Having just read the readings for Sunday, I’m left scratching my head.  The gospel reading in particular is troubling.  Jesus tells a parable about a king who plans a wedding banquet.  When the invitations go out, those invited laugh it off and even kill the delivery workers.  So the king kills them all and has his servants go out in the street and invite everybody in–the good and the bad.  Good news there for us who through Jesus are invited to God’s great feast of joy.  And yet the story concludes with the strange wrath of the king toward someone not suitably dressed.  the conclusion:  Many are called but few are chosen.

The community for which Matthew writes his gospel is a mixed community.  Some are super Christians claiming special gifts of the Holy Spirit.  Matthew sees others as shallow Christians.  For Matthew true faith is lived out in right living.  At the same time he discourages a judgmental attitude toward others.  Judgements about sincere faith are to be left to God in God’s good time.  So the first shall be last and the last shall be first.

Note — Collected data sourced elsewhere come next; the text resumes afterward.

(* ===== verification/Client.v ===== *)
(** The base class of the client: [client.cpp] with [fsm.h] and [protocol-msg-type.h].

    The object is the record [client D]: the members of [Client], the process's side of the
    system ([kernel]) and the members [D] of the derived class.  The pure virtual functions the
    base class calls are the class [Virtual]. *)
From S2P Require Import Prelude Args Kernel Regex.

Inductive FSM_state : Type := S_START | S_AUTH | S_OPEN | S_JOIN.

#[export] Instance FSM_state_eq_dec : EqDecision FSM_state.
Proof. solve_decision. Defined.

Definition FSM_eqb (a b : FSM_state) : bool := bool_decide (a = b).
Infix "=fsm" := FSM_eqb (at level 70, no associativity) : ipk_scope.

Inductive Protocol_msg_type : Type :=
| M_CONFIRM | M_REPLY | M_AUTH | M_JOIN | M_MSG | M_PING | M_ERR | M_BYE | M_UNKNOWN.

#[export] Instance Protocol_msg_type_eq_dec : EqDecision Protocol_msg_type.
Proof. solve_decision. Defined.

(** The enumerators' values. *)
Definition msg_type_value (t : Protocol_msg_type) : Z :=
  match t with
  | M_CONFIRM => 0 | M_REPLY => 1 | M_AUTH => 2 | M_JOIN => 3 | M_MSG => 4
  | M_PING => 253 | M_ERR => 254 | M_BYE => 255 | M_UNKNOWN => 256
  end.

Record client (D : Type) : Type := MkClient {
  m_args : Args;
  m_current_state : FSM_state;
  m_user_display_name : chars;
  m_is_waiting_for_reply : bool;
  m_msg_to_server : chars;
  kernel : os;
  ext : D
}.
Arguments m_args {D} _.
Arguments m_current_state {D} _.
Arguments m_user_display_name {D} _.
Arguments m_is_waiting_for_reply {D} _.
Arguments m_msg_to_server {D} _.
Arguments kernel {D} _.
Arguments ext {D} _.
Arguments MkClient {D}.

Definition set_m_args {D} (v : Args) (c : client D) : client D :=
  MkClient v (m_current_state c) (m_user_display_name c) (m_is_waiting_for_reply c)
    (m_msg_to_server c) (kernel c) (ext c).
Definition set_m_current_state {D} (v : FSM_state) (c : client D) : client D :=
  MkClient (m_args c) v (m_user_display_name c) (m_is_waiting_for_reply c) (m_msg_to_server
    c) (kernel c) (ext c).
Definition set_m_user_display_name {D} (v : chars) (c : client D) : client D :=
  MkClient (m_args c) (m_current_state c) v (m_is_waiting_for_reply c) (m_msg_to_server c)
    (kernel c) (ext c).
Definition set_m_is_waiting_for_reply {D} (v : bool) (c : client D) : client D :=
  MkClient (m_args c) (m_current_state c) (m_user_display_name c) v (m_msg_to_server c)
    (kernel c) (ext c).
Definition set_m_msg_to_server {D} (v : chars) (c : client D) : client D :=
  MkClient (m_args c) (m_current_state c) (m_user_display_name c) (m_is_waiting_for_reply c)
    v (kernel c) (ext c).
Definition set_kernel {D} (v : os) (c : client D) : client D :=
  MkClient (m_args c) (m_current_state c) (m_user_display_name c) (m_is_waiting_for_reply c)
    (m_msg_to_server c) v (ext c).
Definition set_ext {D} (v : D) (c : client D) : client D :=
  MkClient (m_args c) (m_current_state c) (m_user_display_name c) (m_is_waiting_for_reply c)
    (m_msg_to_server c) (kernel c) v.

Definition s_MAX_REPLY_WAIT_TIME : Z := 5.
Definition s_MSG_CONTENT_MAX_LENGTH : Z := 60000.
Definition s_DISPLAY_NAME_MAX_LENGTH : Z := 20.
Definition s_USERNAME_MAX_LENGTH : Z := 20.
Definition s_CHANEL_ID_MAX_LENGTH : Z := 20.
Definition s_USER_SECRET_MAX_LENGTH : Z := 128.

Definition cmd_auth : chars := lit "/auth".
Definition cmd_help : chars := lit "/help".
Definition cmd_join : chars := lit "/join".
Definition cmd_rename : chars := lit "/rename".

(** Handlers: the object, and an exception or a blocked read. *)
Abbreviation CM D := (M (client D) stop).

Definition strlen (s : chars) : Z := Z.of_nat (length s).

(** * Calls on the process's resources *)

Section BASE.

Context {D : Type}.

Definition on_kernel (f : os -> os) (c : client D) : client D := set_kernel (f (kernel c)) c.

Definition cout (text : chars) : CM D unit := modify (on_kernel (write_console text)).

(** [printErrMsg] of error.cpp. *)
Definition printErrMsg (err_msg : chars) : CM D unit := cout (lit "ERROR: " ++ err_msg ++ [LF]).

(** Both derived classes send to the server of the arguments. *)
Definition send_to_server (data : chars) : CM D unit := fun c =>
  let (k, ok) := send_packet (m_server_addr (m_args c)) data (kernel c) in
  (set_kernel k c,
   if ok then Ok tt
   else Err (Thrown (lit "couldn't send a message to the server: send() has failed."))).

Definition startTimer (time : Z) : CM D unit := modify (on_kernel (timerfd_settime (uint16 time))).
Definition stopTimer : CM D unit := modify (on_kernel (timerfd_settime 0)).
Definition disableStdinEvents : CM D unit := modify (on_kernel (set_stdin_events false)).
Definition enableStdinEvents : CM D unit := modify (on_kernel (set_stdin_events true)).

Definition read_line : CM D getline_result := fun c =>
  match getline (kernel c) with
  | Some (r, k) => (set_kernel k c, Ok r)
  | None => (c, Err Blocked)
  end.

(** * Lengths *)

(** [display_name_length >= 1 && display_name_length << 20], on 32-bit unsigned values. *)
Definition isValidDisplayNameLength (length : Z) : bool :=
  let display_name_length := uint32 length in
  (1 <=? display_name_length)
  && negb (uint32 (Z.shiftl display_name_length s_DISPLAY_NAME_MAX_LENGTH) =? 0).

Definition isValidMsgContentLength (length : Z) : bool :=
  let msg_content_length := uint32 length in
  (1 <=? msg_content_length) && (msg_content_length <=? s_MSG_CONTENT_MAX_LENGTH).

(** * Output *)

Definition outputIncomingMsg (display_name content : chars) : CM D unit :=
  cout (display_name ++ lit ": " ++ content ++ [LF]).

Definition outputIncomingReply (is_positive : bool) (content : chars) : CM D unit :=
  cout (lit "Action " ++ lit (if is_positive then "Success" else "Failure") ++ lit ": "
    ++ content ++ [LF]).

Definition printErrFromServer (display_name message_content : chars) : CM D unit :=
  cout (lit "ERROR FROM " ++ display_name ++ lit ": " ++ message_content ++ [LF]).

Definition printSupportedCommands : CM D unit :=
  cout (lit "Supported commands:" ++ [LF]
    ++ lit "/auth {Username} {Secret} {DisplayName} - client authentication (signing in)"
    ++ lit " using user-provided username, display name and a password" ++ [LF]
    ++ lit "/join {ChannelID} - client's request to join a chat channel by its identifier" ++ [LF]
    ++ lit "/rename {DisplayName} - locally changes the display name of"
    ++ lit " the user to be sent with new messages/selected commands" ++ [LF]
    ++ lit "/help - prints out supported local commands"
    ++ lit " with their parameters and a description" ++ [LF]).

(** * Regular expressions of the user's input *)

Definition getAuthCommandRegex : regex :=
  IAlt [cmd_auth] :: rlit (lit " ") ++ IPlus is_alpha_numeric_underline_dash
  :: rlit (lit " ") ++ IPlus is_alpha_numeric_underline_dash
  :: rlit (lit " ") ++ [IPlus is_printable].
Definition getJoinCommandRegex : regex :=
  IAlt [cmd_join] :: rlit (lit " ") ++ [IPlus is_alpha_numeric_underline_dash].
Definition getRenameCommandRegex : regex :=
  IAlt [cmd_rename] :: rlit (lit " ") ++ [IPlus is_printable].
Definition getHelpCommandRegex : regex := [IAlt [cmd_help]].
Definition getUserMsgRegex : regex := [IPlus is_printable_space_lf].

(** * Commands *)

Definition getUserMsgType (command : chars) : Protocol_msg_type :=
  if command =s? cmd_auth then M_AUTH
  else if command =s? cmd_join then M_JOIN
  else M_MSG.

Definition canSendMessageType (st : FSM_state) (t : Protocol_msg_type) : bool :=
  if bool_decide (t = M_AUTH) then (st =fsm S_START) || (st =fsm S_AUTH)
  else st =fsm S_OPEN.

Definition processNonMsgToServer (user_input : list chars) : CM D bool :=
  if nth 0 user_input [] =s? cmd_rename then
    _ ← modify (set_m_user_display_name (nth 1 user_input [])); mret true
  else if nth 0 user_input [] =s? cmd_help then
    _ ← printSupportedCommands; mret true
  else mret false.

End BASE.

(** * Virtual functions *)

(** What the base class calls of a derived class. *)
Class Virtual (D : Type) : Type := {
  buildErrMsg : chars -> CM D unit;
  buildAuthMsg : chars -> chars -> CM D unit;
  buildJoinMsg : chars -> CM D unit;
  buildMsgMsg : chars -> CM D unit;
  buildByeMsg : CM D unit;
  sendMsgToServer : CM D unit;
  sendByeMsgToServer : CM D unit
}.

Section DERIVED.

Context {D : Type} `{Virtual D}.

Definition buildUserMsgToServer (user_input : list chars) : CM D unit :=
  match getUserMsgType (nth 0 user_input []) with
  | M_AUTH => buildAuthMsg (nth 1 user_input []) (nth 2 user_input [])
  | M_JOIN => buildJoinMsg (nth 1 user_input [])
  | M_MSG => buildMsgMsg (nth 0 user_input [])
  | _ => throw (Thrown (lit "function buildUserMsgToServer() is expected to be called when user enters an auth command or join command or a message."))
  end.

Definition wrong_state : CM D (list chars) :=
  _ ← printErrMsg (lit "you can't send this type of message in the current client state.");
  mret [].
Definition wrong_length : CM D (list chars) :=
  _ ← printErrMsg (lit "invalid length of the message parameter.");
  mret [].

(** The tests of [parseUserInput] on a line that was read: the tokens, or none. *)
Definition parseLine (user_input : chars) : CM D (list chars) :=
  c ← get;
  let st := m_current_state c in
  match regex_match false getAuthCommandRegex user_input with
  | Some m =>
      if negb (canSendMessageType st M_AUTH) then wrong_state
      else if (s_USERNAME_MAX_LENGTH <? strlen (nth 1 m []))
           || (s_USER_SECRET_MAX_LENGTH <? strlen (nth 2 m []))
           || negb (isValidDisplayNameLength (strlen (nth 3 m []))) then wrong_length
      else mret m
  | None =>
  match regex_match false getJoinCommandRegex user_input with
  | Some m =>
      if negb (canSendMessageType st M_JOIN) then wrong_state
      else if s_CHANEL_ID_MAX_LENGTH <? strlen (nth 1 m []) then wrong_length
      else mret m
  | None =>
  match regex_match false getRenameCommandRegex user_input with
  | Some m =>
      if st =fsm S_JOIN then
        _ ← printErrMsg (lit "you can't rename yourself in the current application state.");
        mret []
      else if negb (isValidDisplayNameLength (strlen (nth 1 m []))) then wrong_length
      else mret m
  | None =>
  match regex_match false getHelpCommandRegex user_input with
  | Some _ => mret [user_input]
  | None =>
  match (if negb (user_input =s? []) && negb (nth 0 user_input 0 =? 47)
         then regex_match false getUserMsgRegex user_input else None) with
  | Some m =>
      if negb (canSendMessageType st M_MSG) then wrong_state
      else if negb (isValidMsgContentLength (strlen (nth 0 m []))) then wrong_length
      else mret m
  | None => _ ← printErrMsg (lit "invalid user input."); mret []
  end end end end end.

Definition parseUserInput : CM D (list chars) :=
  r ← read_line;
  match r with
  | Eof =>
      _ ← sendByeMsgToServer;
      c ← get;
      if m_is_tcp (m_args c) then throw (Thrown []) else mret []
  | Line user_input => parseLine user_input
  end.

End DERIVED.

We could read this story as a call to invitational evangelism–inviting others into the faith community of which we are a part.  How good a “church member’ they may be, how good a “follower of Jesus” they may be is not up to us to decide, but simply to invite them and let God work in their lives. In the end God will make the judgements.

Listen to the first reading as well.  What good news it is that even God can change God’s mind.  We are constantly creating idols for ourselves, we turn away from God and God would be rid of us.  But Jesus intervenes on our behalf and God changes God’s mind and continues to be our God.  In our baptism God has made us a promise to always be our God.  We trust God not to have a change of mind, a change of heart about that.  But it is Good News to us that God is not just an angry God, but a God of steadfast love.

May you enjoy these days of beauty and let them remind you of God’s great blessings.